[Freeipa-devel] [PATCH 0070] Normalization check only for IDNA domains

Mon Jun 30 07:43:07 UTC 2014

On Fri, 2014-06-27 at 14:03 +0300, Alexander Bokovoy wrote:
> On Fri, 27 Jun 2014, Martin Kosek wrote:
> >On 06/27/2014 12:10 PM, Alexander Bokovoy wrote:
> >> On Fri, 27 Jun 2014, Petr Spacek wrote:
> >>> On 27.6.2014 11:21, Jan Cholasta wrote:
> >>>> On 27.6.2014 10:58, Alexander Bokovoy wrote:
> >>>>> On Fri, 27 Jun 2014, Jan Cholasta wrote:
> >>>>>> On 27.6.2014 10:29, Alexander Bokovoy wrote:
> >>>>>>> On Fri, 27 Jun 2014, Jan Cholasta wrote:
> >>>>>>>> On 27.6.2014 10:15, Alexander Bokovoy wrote:
> >>>>>>>>> On Fri, 20 Jun 2014, Martin Basti wrote:
> >>>>>>>>>> On Fri, 2014-06-20 at 10:32 +0200, Jan Cholasta wrote:
> >>>>>>>>>>> On 18.6.2014 16:49, Martin Basti wrote:
> >>>>>>>>>>>> Due to compability with older versions, only IDNA domains should be
> >>>>>>>>>>>> checked
> >>>>>>>>>>>> Patch attached.
> >>>>>>>>>>>
> >>>>>>>>>>> I'm not particularly happy about the u'\xdf' special case. Isn't
> >>>>>>>>>>> there a
> >>>>>>>>>>> better way to do this check?
> >>>>>>>>>> I cant find better way. u'\xdf' is mapped to ss, and ss is not IDN
> >>>>>>>>>> string.
> >>>>>>>>>>
> >>>>>>>>>> Or just remove this validation.
> >>>>>>>>>>
> >>>>>>>>>>> (BTW I really think this should be a warning, not an error, but that
> >>>>>>>>>>> would require larger amount of work, so I guess it's OK for now.)
> >>>>>>>>>> (More pain than gain)
> >>>>>>>>> Main thing in this patch is that the check should not be done against
> >>>>>>>>> non-IDN strings. I want this version of the patch to go in for that
> >>>>>>>>> reason as currently you cannot even complete ipa-adtrust-install
> >>>>>>>>> run due
> >>>>>>>>> to IDN normalisation check being applied to non-IDN domains.
> >>>>>>>>
> >>>>>>>> On non-IDN domains, the only effect of IDN normalization is that it
> >>>>>>>> lower-cases the names (right?), so the check should compare
> >>>>>>>> lower-cased original name with the normalized name, instead of
> >>>>>>>> special-casing certain characters etc.
> >>>>>>> .. what's the reason to do such comparison then? lower-cased non-IDN
> >>>>>>> name will be equal to lower-cased normalized non-IDN name by definition,
> >>>>>>> so the check is not needed in this case, at all.
> >>>>>>
> >>>>>> The point is that it works for both IDN and non-IDN, without
> >>>>>> u'\xdf'-style hacks.
> >>>>> No, your proposal of comparing low-cased value and normalized value is
> >>>>> not going to work because low-cased value is in general not equal to
> >>>>> normalized value for IDN names, only for non-IDN ones, due to the fact
> >>>>> that lower case for non-ASCII Unicode character may map to a completely
> >>>>> different character than in normalization situation.
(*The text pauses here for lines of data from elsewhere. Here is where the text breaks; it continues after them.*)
Lemma broadcast_loop r ops : ∀ sh S, for_in ops (broadcast_operand r) sh = Ok S →
  expands sh S ∧ (∀ op t, op ∈ ops → participates r op = true → tensor op = Some t → expands (sizes t) S) ∧
  (∀ c, expands sh c → (∀ op t, op ∈ ops → participates r op = true → tensor op = Some t → expands (sizes t) c) → expands S c).
Proof.
  induction ops as [|op ops IH]; intros sh S; cbn.
  - intros [= <-]. split; [apply expands_refl|]. split; [intros op t Hop; by apply elem_of_nil in Hop|done].
  - intros E. apply outcome_bind_Ok in E as (sh1 & E1 & E2). apply broadcast_operand_Ok in E1 as (H1 & H2 & H3).
    apply IH in E2 as (I1 & I2 & I3). split; [by eapply expands_trans|]. split.
    + intros op' t [-> | Hop]%elem_of_cons Hp Ht; [eapply expands_trans; [by apply (H2 t)|done]|by eapply I2].
    + intros c Hc Hall. apply I3; [apply H3; [done|intros; eapply Hall; [by left|done..]]|].
      intros op' t' Hop'. apply Hall. by right.
Qed.

(** The operands once the shape is known. *)
Definition shaped (S : list Z) (op : OperandInfo) : Prop :=
  stride_bytes op = [] ∧ ∀ t, tensor op = Some t → tensor_ok t ∧ expands (sizes t) S.
Definition inputs_defined (it : Iterator) : Prop := Forall (λ op, is_Some (tensor op)) (drop (num_outputs_ it) (operands_ it)).

(** ** What a step may do to the operands *)
Lemma map_operands_Ok f it it' :
  map_operands f it = Ok it' ↔ ∃ ops, Forall2 (λ x y, f x = Ok y) (operands_ it) ops ∧ it' = set_operands ops it.
Proof.
  unfold map_operands. rewrite outcome_bind_Ok. split.
  - intros (ops & E & [= <-]). exists ops. split; [by apply mapM_Ok|done].
  - intros (ops & E & ->). exists ops. split; [by apply mapM_Ok|done].
Qed.
(** [R] relates each operand to what the step makes of it. *)
Record kept (R : OperandInfo → OperandInfo → Prop) (it it' : Iterator) : Prop := {
  kp_outputs : num_outputs_ it' = num_outputs_ it;
  kp_coalesced : has_coalesced_dimensions_ it' = has_coalesced_dimensions_ it;
  kp_common : compute_common_dtype_ it' = compute_common_dtype_ it;
  kp_ops : Forall2 R (operands_ it) (operands_ it')
}.
Definition same_tensor (op op' : OperandInfo) : Prop := is_output op' = is_output op ∧ tensor op' = tensor op.
Definition resized `{TensorOps} (S : list Z) (op op' : OperandInfo) : Prop :=
  is_output op' = is_output op ∧
  (tensor op' = tensor op ∨ is_output op = true ∧ ∃ t t', tensor op = Some t ∧ resize_ t S = Ok t' ∧ tensor op' = Some t').
Definition converted `{TensorOps} (op op' : OperandInfo) : Prop :=
  is_output op' = is_output op ∧
  (tensor op' = tensor op ∨
   is_output op = false ∧ ∃ t o t', tensor op = Some t ∧ sizes t = [] ∧ to t o = Ok t' ∧ tensor op' = Some t').
Definition allocated (op op' : OperandInfo) : Prop :=
  is_output op' = is_output op ∧ (tensor op' = tensor op ∨ tensor op = None ∧ is_Some (tensor op')).

Lemma kept_inputs R it it' :
  kept R it it' → (∀ op op', R op op' → is_Some (tensor op) → is_Some (tensor op')) → inputs_defined it → inputs_defined it'.
Proof.
  unfold inputs_defined. intros [-> _ _ HF] HR Hi. eapply Forall2_carry; [by apply Forall2_drop|exact Hi|]. auto.
Qed.
(** All but strides and data. *)
Definition same_operand (op op' : OperandInfo) : Prop := same_tensor op op' ∧ dtype op' = dtype op ∧ backend op' = backend op.
Lemma same_defined op op' : same_operand op op' → is_Some (tensor op) → is_Some (tensor op').
Proof. by intros [[_ ->] _]. Qed.
Lemma converted_defined `{TensorOps} op op' : converted op op' → is_Some (tensor op) → is_Some (tensor op').
Proof. intros [_ [-> | (_ & t & o & t' & _ & _ & _ & ->)]]; done. Qed.
Section Shape.
Context `{TensorOpsLaws}.

Lemma check_output_Ok r red S op op' :
  check_output r red S op = Ok op' → stride_bytes op = [] → (∀ t, tensor op = Some t → tensor_ok t) →
  (∀ t, participates r op = true → tensor op = Some t → expands (sizes t) S) → is_output op = true → shaped S op' ∧ resized S op op'.
Proof.
  unfold check_output, participates, shaped, resized. intros E Hst Hok Hex Hout. destruct (tensor op) as [t|] eqn:Et; [|injection E as <-; rewrite Et; split; [by split|auto]].
  specialize (Hok t eq_refl). destruct (bool_decide_reflect (sizes t = S)) as [Hs|Hs]; cbn [negb] in E.
  { injection E as <-. rewrite Et. split; [|auto]. split; [done|]. intros ? [= <-]. rewrite Hs. split; [done|apply expands_refl]. }
  destruct (r && negb (is_read_write op)) eqn:Er.
  - apply outcome_bind_Ok in E as (t' & E & [= <-]). destruct (resize_sizes _ _ _ E) as [<- Hok']; [done|]. split; [|naive_solver]. split; [done|]. cbn.
    intros ? [= <-]. split; [done|apply expands_refl].
  - destruct (negb red); [done|]. injection E as <-. rewrite Et. split; [|auto]. split; [done|]. intros ? [= <-]. split; [done|]. apply Hex; [|done].
    by destruct r, (is_output op), (is_read_write op).
Qed.

Lemma mark_outputs_ops it :
  operands_ (mark_outputs it) = (mark_output (drop (num_outputs_ it) (operands_ it)) <$> take (num_outputs_ it) (operands_ it)) ++
    drop (num_outputs_ it) (operands_ it).
Proof. done. Qed.
Lemma mark_output_same inputs op :
  tensor (mark_output inputs op) = tensor op ∧ stride_bytes (mark_output inputs op) = stride_bytes op ∧
  is_output (mark_output inputs op) = true.
Proof. unfold mark_output. by destruct (tensor op) eqn:E; cbn; rewrite E. Qed.

Lemma take_marked it :
  (num_outputs_ it ≤ length (operands_ it))%nat →
  take (num_outputs_ it) (operands_ (mark_outputs it)) = mark_output (drop (num_outputs_ it) (operands_ it)) <$> take (num_outputs_ it) (operands_ it) ∧
  drop (num_outputs_ it) (operands_ (mark_outputs it)) = drop (num_outputs_ it) (operands_ it).
Proof.
  intros Hn. rewrite mark_outputs_ops. rewrite take_app_length', drop_app_length' by (rewrite length_fmap, length_take; lia). done.
Qed.

Lemma marked_bound it : fresh it → (num_outputs_ (mark_outputs it) ≤ length (operands_ (mark_outputs it)))%nat.
Proof. intros Hf. rewrite mark_outputs_ops, length_app, length_fmap, length_take, length_drop. cbn. pose proof (fr_outputs it Hf). lia. Qed.

Lemma compute_shape_built it it1 :
  fresh it → compute_shape (mark_outputs it) = Ok it1 →
  broadcast_shape (resize_outputs_ it) (operands_ (mark_outputs it)) (shape_ it1) ∧
  Forall (shaped (shape_ it1)) (operands_ it1) ∧ inputs_defined it1 ∧ kept (resized (shape_ it1)) (mark_outputs it) it1.
Proof.
  intros [Hsh Hops Hn Hin _] E. destruct (take_marked it Hn) as [Htk Hdr]. unfold compute_shape in E.
  apply outcome_bind_Ok in E as (S & ES & E). apply outcome_bind_Ok in E as (outs & EO & [= <-]).
  change (num_outputs_ (mark_outputs it)) with (num_outputs_ it) in *. change (shape_ (mark_outputs it)) with (shape_ it) in ES. rewrite Hsh in ES.
  cbn [shape_ operands_ set_shape set_operands num_outputs_ resize_outputs_ has_coalesced_dimensions_].
  pose proof Hdr as Hdr'. unfold mark_outputs in Hdr'. cbn [operands_ set_operands] in Hdr'. rewrite !Hdr'.
  apply mapM_Ok in EO. pose proof (Forall2_length EO) as HlO. rewrite Htk, length_fmap, length_take, Nat.min_l in HlO by lia.
  pose proof (broadcast_loop _ _ _ _ ES) as (_ & B1 & B2).
  assert (HO : Forall2 (λ op op', resized S op op' ∧ shaped S op') (take (num_outputs_ it) (operands_ (mark_outputs it))) outs).
  { apply Forall2_same_length_lookup. split; [exact (Forall2_length EO)|]. intros i op op' Hi Ho.
    pose proof (Forall2_lookup_lr _ _ _ _ _ _ EO Hi Ho) as Hc.
    assert (Hop : op ∈ operands_ (mark_outputs it)) by (apply list_elem_of_lookup_2 in Hi; by eapply elem_of_submseteq, submseteq_take).
    rewrite Htk, list_lookup_fmap in Hi. destruct (take _ _ !! i) as [op0|] eqn:E0; [|done]. cbn in Hi. injection Hi as Hi.
    apply lookup_take_Some in E0 as [E0 _]. eapply Forall_lookup_1 in Hops as (Hst & _ & Hok); [|exact E0].
    destruct (mark_output_same (drop (num_outputs_ it) (operands_ it)) op0) as (M1 & M2 & M3). rewrite Hi in M1, M2, M3.
    apply and_comm. eapply check_output_Ok; [exact Hc|congruence|rewrite M1; done| |done]. intros t Hp Ht. by eapply B1. }
  split_and!.
  - split; [exact B1|]. intros c Hc. apply B2; [apply expands_nil|exact Hc].
  - apply Forall_app. split; [clear -HO; induction HO as [|? ? ? ? [_ ?]]; by constructor|].
    apply Forall_lookup_2. intros i op Ho. assert (Ho' : op ∈ operands_ (mark_outputs it)).
    { rewrite mark_outputs_ops. apply elem_of_app. right. by eapply list_elem_of_lookup_2. }
    rewrite lookup_drop in Ho. eapply Forall_lookup_1 in Hops as (Hst & Hout & Hok); [|exact Ho]. split; [done|].
    intros t Ht. split; [by apply Hok|]. eapply B1; [done| |done]. unfold participates. by rewrite Hout, andb_false_r.
  - unfold inputs_defined. cbn. rewrite drop_app_length' by done. done.
  - split; [done..|]. cbn [operands_ set_shape set_operands].
    rewrite <- (take_drop (num_outputs_ it) (operands_ (mark_outputs it))), Hdr. apply Forall2_app.
    + clear -HO. induction HO as [|? ? ? ? [? _]]; by constructor.
    + apply Forall_Forall2_diag, Forall_lookup_2. intros i op _. split; auto.
Qed.
End Shape.

(** ** The later steps, operand by operand *)
Definition strided (S : list Z) (op : OperandInfo) : Prop :=
  match tensor op with
  | Some t => tensor_ok t ∧ expands (sizes t) S ∧ length (stride_bytes op) = length S ∧ valid_strides S (stride_bytes op) ∧
      ∀ idx, length idx = length S → offset_at (stride_bytes op) idx = esize t * offset_at (strides t) (source_index (sizes t) idx)
  | None => stride_bytes op = []
  end.
Definition permuted (S : list Z) (sigma : list nat) (op : OperandInfo) : Prop :=
  match tensor op with Some t => op_at S sigma t (stride_bytes op) | None => stride_bytes op = [] end.

Lemma compute_strides_built it :
  positive_dims (shape_ it) → Forall (shaped (shape_ it)) (operands_ it) →
  ∃ it', compute_strides it = Ok it' ∧ shape_ it' = shape_ it ∧ Forall (strided (shape_ it)) (operands_ it') ∧ kept same_operand it it'.
Proof.
  intros Hp Hs. unfold compute_strides, map_operands.
  match goal with |- context [mapM ?g (operands_ it)] =>
    destruct (mapM_exists (λ op op', strided (shape_ it) op' ∧ same_operand op op') g (operands_ it)) as (ops & -> & HF) end.
  - intros op Hop. destruct (Forall_elem _ _ _ Hs Hop) as [Hst Ht]. unfold strided. destruct (tensor op) as [t|] eqn:Et.
    + destruct (Ht t eq_refl) as [Hok Hex]. destruct (compute_stride_Ok t (shape_ it) Hok Hex Hp) as (st & -> & Hl & Hv & Ho).
      eexists. split; [done|]. cbn. by rewrite Et.
    + exists op. by rewrite Et.
  - eexists. split; [done|]. split; [done|]. split; [|split; [done..|]]; cbn.
    + clear -HF. induction HF as [|? ? ? ? [? _]]; by constructor.
    + eapply Forall2_impl; [|exact HF]. by intros op op' [_ ?].
Qed.

Lemma strided_width S op : strided S op → stride_width (length S) op.
Proof. unfold strided, stride_width. destruct (tensor op); [right; tauto|by left]. Qed.

Lemma valid_strides_gather S sigma st :
  is_perm (length S) sigma → valid_strides S st → valid_strides (gather S sigma) (gather st sigma).
Proof.
  intros Hs H. pose proof (Forall2_length H) as Hl. apply Forall2_fmap, Forall_Forall2_diag, Forall_lookup_2.
  intros i d Ed. pose proof (perm_lt _ _ Hs _ _ Ed) as Hd. destruct (lookup_lt_is_Some_2 S d Hd) as [s Es].
  destruct (lookup_lt_is_Some_2 st d) as [t Et]; [lia|]. rewrite (list_lookup_total_correct _ _ _ Es), (list_lookup_total_correct _ _ _ Et).
  exact (Forall2_lookup_lr _ _ _ _ _ _ H Es Et).
Qed.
Take, for example,
> >>>>> Turkish alphabet where there are six letters with different case rules
> >>>>> (uppercase dotted i, dottless lowercase i, upper- and lowercase G with
> >>>>> breve accent, and upper- and lowercase S with cedilla), which will break
> >>>>> your generalized check.
> >>>>> So you'll anyway will need to split these cases.
> >>>>>
> >>>>
> >>>> I see.
> >>>>
> >>>> I'm still not comfortable with carrying the bit of knowledge about u'\xdf' in
> >>>> this particular spot. Can we check that a name is IDN some other way than
> >>>> "domain_name.is_idn() or u'\xdf' in value"?
> >>>
> >>> Why can't we simply fix string constants in ipa-adtrust-install and avoid
> >>> adding hacks for it?
> >> Because they are correct, in the sense that they follow what is defined
> >> for Active Directory. Yes, AD puts them in that case into DNS. There is
> >> simply no reason to force lower case for non-IDN names.
> >>
> >> That said, a newer fix is attached, where error message is formatted
> >> properly.
> >
> >I would personally be OK with the change if the is_* are fixed as Honza
> >proposed, current way is not so Python-ic/readable. I.e.:
> >
> >Instead of
> >+            is_idna = True in [encodings.idna.ToASCII(x) != x for x in labels]
> >Use
> >+            is_idna = any(encodings.idna.ToASCII(x) != x for x in labels)
> >
> >Instead of
> >+                is_nonnorm = True in [encodings.idna.nameprep(x) != x for x in
> >labels]
> >use
> >+                is_nonnorm = any(encodings.idna.nameprep(x) != x for x in labels)
> >
> >However, we can wait till Monday for Martin2's feedback.
> I've fixed this and also made a proper split on all dots that could
> separate labels according to RFC3490:
> 
>     U+002E ( . ) FULL STOP
>     U+FF0E ( ． ) FULLWIDTH FULL STOP
>     U+3002 ( 。 ) IDEOGRAPHIC FULL STOP
>     U+FF61 ( ｡ ) HALFWIDTH IDEOGRAPHIC FULL STOP
> 
> 
> _______________________________________________
> Freeipa-devel mailing list
> Freeipa-devel at redhat.com
> https://www.redhat.com/mailman/listinfo/freeipa-devel

Hi,
I analyzed how python detects IDNA labels.

Python tests if domain is IDNA in this way:

def ToASCII(label):
    try:
        # Step 1: try ASCII
        label = label.encode("ascii")
    except UnicodeError:
        pass
    else:
        # Skip to step 3: UseSTD3ASCIIRules is false, so
        # Skip to step 8.
        if 0 < len(label) < 64:
            return label
        raise UnicodeError("label empty or too long")

    # Step 2: nameprep
    label = nameprep(label)
...

We can use 'label = label.encode("ascii")' to detect if IDNA is needed,
without idna.ToASCII() conversion, and then use:

is_nonnorm = any(encodings.idna.nameprep(x) != x for x in labels)

-- 
Martin^2 Basti